Modulation of [3H]Paroxetine Binding to the 5‐Hydroxytryptamine Uptake Site in an Animal Model of Depression

Abstract

The effects of learned helplessness on the 5-hydroxytryptamine (5-HT) uptake site were studied in rats using [³H]paroxetine binding. This ligand was chosen because it was demonstrated to label directly the 5-HT uptake site whereas the [³H]imipramine binding site has been demonstrated to be heterogeneous in nature. Moreover, [³H]imipramine appears to bind to a presynaptic recognition site different from the uptake site. Exposure to uncontrollable shock training and testing resulted in an overall increase in [³H]paroxetine binding in all the groups studied [nonhelpless (NLH), learned helpless (LH), spontaneously helpless (SPLH)] as compared to naive controls (NC). However, the increase in [³H]paroxetine binding was significantly higher in the LH and SPLH groups. The maximum number of [³H]paroxetine binding sites in the rat hippocampus was increased significantly in learned helpless rats (LH and SPLH) at day 4 and day 30 after the shock escape test as compared to NC and NLH rats.
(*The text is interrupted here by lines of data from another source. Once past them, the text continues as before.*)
(* ===== verification/VerbsTheorems.v ===== *)
(** * Theorems on the verbs layer

    Protection domains and completion queues against the command channel's
    interface, the effect of 16-byte reply buffers, resource leaks, the round
    trip of memory keys and the function table. *)

From S2P Require Import Prelude Bytes Registers IbVerbs World Wp Cmd CmdSpec CmdInit Qp QpSpec Verbs Sim.
From S2P Require Import CmdTheorems CmdInitTheorems Mr MrTheorems.

(** ** Devices *)

Section Verbs.
Context `{P : Platform}.

(** The command context of a device. *)
Definition dev_ctx (w : world) (ibdev ctx : ptr) : Prop :=
  exists d m, w_ibdev w !! ibdev = Some d /\ w_mdev w !! provider_priv d = Some m /\
    mdev_cmd_ctx m = ctx.

Lemma wp_to_mdev ibdev ctx Q w :
  dev_ctx w ibdev ctx -> (forall m, mdev_cmd_ctx m = ctx -> Q m w) -> wp (to_mdev ibdev) Q w.
Proof.
  intros (d & m & Hd & Hm & Hc) HQ. unfold to_mdev. apply wp_bind.
  eapply wp_deref; [exact Hd|]. eapply wp_deref; [exact Hm|]. by apply HQ.
Qed.

(** ** Replies of at most [out_len] bytes *)

(** The output mailbox is empty from byte [n] on, the length the entry allows. *)
Definition out_within (ring mbox n : Z) (h : gmap Z block) : Prop :=
  exists r m, live_buf h ring = Some r /\ be_at r off_out_len 4 = n /\
    live_buf h mbox = Some m /\ forall i, n <= i < 4096 -> buf_get m (4096 + i) = 0.

(** The firmware writes no more than the output length of the entry. *)
Definition out_len_law (ring mbox : ptr) : Prop := forall n, stable (out_within ring mbox n).

Lemma submit_out_within ctx c w tok opcode op_mod in_data in_len n h :
  cmd_ready ctx c w -> 0 <= in_len -> 0 < n < 2 ^ 32 ->
  after_submit c tok opcode op_mod in_data in_len n (w_heap w) h ->
  out_within (cmd_ring c) (mbox_pool c) n h.
Proof.
  intros [_ (r & Hr & _) (m & Hm & _) _ _] Hlen Hn (H1 & H2 & _). rewrite Hr in H1. rewrite Hm in H2.
  eexists _, _. split; [exact H1|]. split; [|split; [exact H2|]].
  - pose proof (f_equal d_out_len (decode_filled c tok opcode op_mod in_data in_len n r m Hlen)) as E.
    cbn [d_out_len fw_decode expected] in E. rewrite (proj2 (Z.ltb_lt 0 n)) in E by lia.
    rewrite u32_small in E by lia. exact E.
  - intros i Hi.
    assert (E : buf_bytes (mbox_filled opcode op_mod in_data in_len m) (4096 + i) 1 = [0]).
    { rewrite mbox_filled_header by lia. apply mbox_header_input; simpl; lia. }
    unfold buf_bytes in E. simpl in E. rewrite Z.add_0_r in E. by injection E.
Qed.

Lemma zero_word m o : (forall i, 0 <= i < 4 -> buf_get m (o + i) = 0) -> be_at m o 4 = 0.
Proof.
  intros H. unfold be_at. rewrite (buf_bytes_ext m (buf_zero 4) o 0), buf_bytes_zero;
    [apply be_combine_zeros|]. intros i Hi. rewrite buf_get_zero. apply H. lia.
Qed.

(** The word a caller with a 16-byte buffer takes for its result. *)
Lemma short_reply_law ctx c w opcode op_mod in_data in_len status :
  cmd_ready ctx c w -> 0 <= in_len -> input_ok in_data in_len ->
  out_len_law (cmd_ring c) (mbox_pool c) ->
  wp (mlx5_cmd_exec ctx opcode op_mod in_data in_len (Some (buf_zero 16)) 16 status)
    (fun res _ => er_ret res = kIOReturnSuccess -> forall o, er_out res = Some o -> be_at o 8 4 = 0) w.
Proof.
  intros Hr Hlen Hin Hlaw.
  eapply wp_mono; [apply (exec_wp (out_within (cmd_ring c) (mbox_pool c) 16) ctx c);
    [done|done|done|by apply out_ok|apply Hlaw|]|].
  - intros h Hs. by eapply submit_out_within.
  - intros res w' (t & d & _ & _ & _ & Hf & _) Hok o Ho. unfold result_facts in Hf. rewrite Hok in Hf.
    destruct Hf as (_ & _ & h & mb & (r & m & _ & _ & Hm & Hz) & Hmb & Hout).
    rewrite Hm in Hmb. injection Hmb as <-. rewrite Ho in Hout. injection Hout as ->.
    rewrite reply_word by lia. apply zero_word. intros i Hi.
    replace (4096 + 8 + 8 + i) with (4096 + (16 + i)) by lia. apply Hz. lia.
Qed.

(** What a caller with a 16-byte buffer knows of the reply. *)
Lemma short_reply ctx c w opcode op_mod in_data in_len status :
  cmd_ready ctx c w -> 0 <= in_len -> input_ok in_data in_len ->
  wp (mlx5_cmd_exec ctx opcode op_mod in_data in_len (Some (buf_zero 16)) 16 status)
    (fun res w' => exists o, exec_reply ctx c (buf_zero 16) 16 w res o w' /\
       (er_ret res = kIOReturnSuccess -> out_len_law (cmd_ring c) (mbox_pool c) ->
        be_at o 8 4 = 0)) w.
Proof.
  intros Hr Hlen Hin.
  assert (Hex : wp (mlx5_cmd_exec ctx opcode op_mod in_data in_len (Some (buf_zero 16)) 16 status)
    (fun res w' => exists o, exec_reply ctx c (buf_zero 16) 16 w res o w') w).
  { apply (exec_service ctx c); [done|done|done|by apply out_ok|eauto]. }
  destruct (wp_run _ _ _ Hex) as (res & w' & He & o & Hy). apply (wp_done _ _ _ _ _ He).
  exists o. split; [done|]. intros Hok Hlaw.
  pose proof (short_reply_law ctx c w opcode op_mod in_data in_len status Hr Hlen Hin Hlaw) as H.
  unfold wp in H. rewrite He in H. by apply H, (ey_out _ _ _ _ _ _ _ _ Hy).
Qed.

(** ** Protection domains *)

Definition pd_post (pd : ptr) (p : ib_pd) (ctx : ptr) (c : mlx5_cmd_context) (w : world)
    (r : Z) (w' : world) : Prop :=
  (exists c', cmd_ready ctx c' w') /\ heap_shape (w_heap w') = heap_shape (w_heap w) /\
  (r = -1 /\ w_pd w' = w_pd w \/
   r = 0 /\ exists o, w_pd w' = <[pd := set_pd_local_dma_lkey (be_at o 8 4) p]> (w_pd w) /\
     (owner_protocol (cmd_ring c) (mbox_pool c) ->
      exists m, live_buf (w_heap w') (mbox_pool c) = Some m /\ be_at o 8 4 = be_at m (4096 + 16) 4) /\
     (out_len_law (cmd_ring c) (mbox_pool c) -> be_at o 8 4 = 0)).

Lemma alloc_pd_spec pd p udata ctx c w :
  w_pd w !! pd = Some p -> dev_ctx w (pd_device p) ctx -> cmd_ready ctx c w ->
  wp (mlx5_ib_alloc_pd pd udata) (pd_post pd p ctx c w) w.
Proof.
  intros Hp Hd Hr. unfold mlx5_ib_alloc_pd. apply wp_bind. eapply wp_deref; [exact Hp|].
  apply wp_bind. apply (wp_to_mdev _ ctx); [done|]. intros dev Hdev. rewrite Hdev. apply wp_bind.
  eapply wp_mono; [apply (short_reply ctx c); [done|lia|done]|].
  intros res w1 (o & [Hret Hout Hsz _ (c' & t & F & Hr1) Hcopy _] & Hz).
  destruct (cmd_frame_rest _ _ _ _ _ _ F) as (_ & _ & _ & _ & _ & Hpd & _ & _ & _ & Hs).
  destruct (io_ok (er_ret res)) eqn:Er; cbn [negb].
  - apply io_ok_true in Er. rewrite Hout. simpl default.
    apply wp_bind, wp_arr_load; [lia|rewrite Hsz; simpl; lia|].
    unfold OSSwapInt32. rewrite bswap_load. apply wp_bind.
    eapply wp_modify; [cbn [cell_get cell_pd]; rewrite Hpd; exact Hp|]. apply wp_bind, wp_log, wp_ret.
    split; [exists c'; by destruct Hr1|]. split; [done|]. right. split; [done|]. exists o.
    split; [by rewrite <- Hpd|]. split; [|intros Hlaw; by apply Hz].
    intros Hp'. destruct (Hcopy Er ltac:(lia) Hp') as (m & Hm & ->). exists m. split; [done|].
    rewrite reply_word by lia. done.
  - apply wp_bind, wp_log, wp_ret. split; [exists c'; by destruct Hr1|]. split; [done|]. by left.
Qed.

(** ** Completion queues *)

Lemma cq_input_size cqe dma Q w :
  (forall b, buf_size b = 256 -> Q b w) -> wp (cq_input cqe dma) Q w.
Proof.
  intros HQ. unfold cq_input. cbv zeta.
  do 2 (apply wp_bind, wp_arr_store; [done|done|]).
  apply wp_arr_store; [done|by rewrite length_le_split|]. by apply HQ.
Qed.

Definition cq_created (cq : ptr) (q : ib_cq) (ctx : ptr) (c : mlx5_cmd_context) (w w' : world) : Prop :=
  exists o, w_cq w' = <[cq := set_cq_cqe (i32 (be_at o 8 4)) q]> (w_cq w) /\
    owns (w_heap w') (w_next w) (cq_ring_size (cq_cqe q)) /\
    (exists c', cmd_ready ctx c' w') /\ w_ibdev w' = w_ibdev w /\ w_mdev w' = w_mdev w /\
    (out_len_law (cmd_ring c) (mbox_pool c) -> be_at o 8 4 = 0).

Lemma create_cq_spec cq q attr udata ctx c w :
  w_cq w !! cq = Some q -> dev_ctx w (cq_device q) ctx -> cmd_ready ctx c w -> fresh_ok w ->
  wp (mlx5_ib_create_cq cq attr udata) (fun r w' =>
    r = -1 /\ no_new w w' /\ w_cq w' = w_cq w \/ r = 0 /\ cq_created cq q ctx c w w') w.
Proof.
  intros Hq Hd Hr Hf. pose proof Hf as [Hn Hfr]. unfold mlx5_ib_create_cq.
  apply wp_bind. eapply wp_deref; [exact Hq|].
  apply wp_bind. apply (wp_to_mdev _ ctx); [done|]. intros dev Hdev. rewrite Hdev. cbv zeta.
  set (sz := cq_ring_size (cq_cqe q)). assert (Hsz : 0 <= sz) by apply u32_range.
  apply wp_bind, wp_md_alloc; intros s; [|intros dma contents].
  { change (NULL =? NULL) with true. cbn iota. apply wp_bind, wp_log, wp_ret. left.
    split; [done|]. split; [|done]. intros p b (x & Hx & _)%live_buf_lookup. by eapply Hfr. }
  rewrite (proj2 (Z.eqb_neq (w_next w) NULL)) by (unfold NULL; lia).
  set (w1 := put_heap _ _). apply wp_bind. unfold md_clear. apply wp_bind.
  assert (Hl1 : live_buf (w_heap w1) (w_next w) = Some (Buf sz contents))
    by (unfold w1; simpl; by rewrite live_buf_insert_eq).
  eapply wp_md_bytes; [exact Hl1|]. eapply wp_mem_fill; [exact Hl1|done|done|simpl; lia|].
  unfold w1. cbn [w_heap put_heap]. rewrite upd_buf_insert. clear Hl1 w1.
  change (map_blk _ _) with (zeroed sz contents dma). set (h1 := <[w_next w := zeroed sz contents dma]> (w_heap w)).
  match goal with |- wp _ _ ?x => set (w1 := x) end.
  assert (Hid : w_heap w1 !! w_next w = Some (zeroed sz contents dma)) by apply lookup_insert_eq.
  apply wp_bind. eapply wp_md_phys; [exact Hid|done|]. apply wp_bind, cq_input_size. intros in_buf Hin.
  assert (Hr1 : cmd_ready ctx c w1).
  { assert (E : w1 = put_trace (EvStore (w_next w) 0 (fill_bytes sz 0) :: w_trace w) (put_qp (w_qp w)
      (put_heap h1 (put_next (w_next w + 1) (put_ps s w))))) by (unfold w1, h1; by destruct w).
    rewrite E. apply cmd_ready_fresh; [done|done|].
    intros p Hp. unfold h1. by rewrite lookup_insert_ne by lia. }
  apply wp_bind. eapply wp_mono; [apply (short_reply ctx c); [done|lia|apply in_ok; lia]|].
  intros res w2 (o & [_ Hout Hos _ (c' & t & F & Hr2) _ _] & Hz).
  destruct (cmd_frame_rest _ _ _ _ _ _ F) as (_ & _ & _ & Hib & Hmd & _ & Hcq & _ & _ & Hs).
  symmetry in Hs. destruct (heap_shape_blk _ _ _ _ Hs Hid) as (b2 & Hb2 & Hbs2 & Hrf2).
  destruct (io_ok (er_ret res)) eqn:Er; cbn [negb].
  - apply io_ok_true in Er. rewrite Hout. simpl default.
    apply wp_bind, wp_arr_load; [lia|rewrite Hos; simpl; lia|].
    unfold OSSwapInt32. rewrite bswap_load. apply wp_bind.
    eapply wp_modify; [cbn [cell_get cell_cq]; rewrite Hcq; exact Hq|]. apply wp_bind, wp_log, wp_ret.
    right. split; [done|]. exists o. change (w_cq w1) with (w_cq w) in Hcq. split; [by rewrite <- Hcq|].
    split; [by exists b2|]. split; [exists c'; by destruct Hr2|]. split; [exact Hib|].
    split; [exact Hmd|]. by apply Hz.
  - apply wp_bind, wp_log, wp_bind. eapply wp_md_release; [exact Hb2|rewrite Hrf2; done|]. apply wp_ret.
    left. split; [done|]. split; [|done]. cbn [w_heap put_heap put_trace].
    intros p x. eapply (pas_released (w_next w) (w_heap w) h1); [exact Hfr| |exact Hs|exact Hb2|exact Hrf2].
    intros p' [Hp' _]%not_elem_of_cons. unfold h1. by rewrite lookup_insert_ne.
Qed.

Lemma destroy_cq_spec cq q udata ctx c w :
  w_cq w !! cq = Some q -> dev_ctx w (cq_device q) ctx -> cmd_ready ctx c w ->
  wp (mlx5_ib_destroy_cq cq udata) (fun r w' => (r = 0 \/ r = -1) /\
    heap_shape (w_heap w') = heap_shape (w_heap w) /\ w_cq w' = w_cq w) w.
Proof.
  intros Hq Hd Hr. unfold mlx5_ib_destroy_cq. apply wp_bind. eapply wp_deref; [exact Hq|].
  apply wp_bind. apply (wp_to_mdev _ ctx); [done|]. intros dev Hdev. rewrite Hdev.
  apply wp_bind, wp_arr_store; [lia|by rewrite length_le_split|]. apply wp_bind.
  apply (exec_service ctx c); [done|lia|apply in_ok; simpl; lia|by apply out_ok|].
  intros res o w1 [_ _ _ _ (c' & t & F & _) _ _].
  destruct (cmd_frame_rest _ _ _ _ _ _ F) as (_ & _ & _ & _ & _ & _ & Hcq & _ & _ & Hs).
  unfold mwhen. destruct (io_ok (er_ret res)); apply wp_bind.
  - apply wp_log, wp_ret. auto.
  - apply wp_ret, wp_ret. auto.
Qed.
By contrast, in the rat hypothalamus the maximum number of [³H]paroxetine binding sites was reduced significantly in the LH rats as compared to naive controls and NLH rats during the same time course. There was no change in [³H]paroxetine binding sites in any other brain regions examined in LH, NLH, and NC rats. The results suggest that a hippocampal hypothalamic connection might play a role in the serotonergic mediation of learned helpless behavior.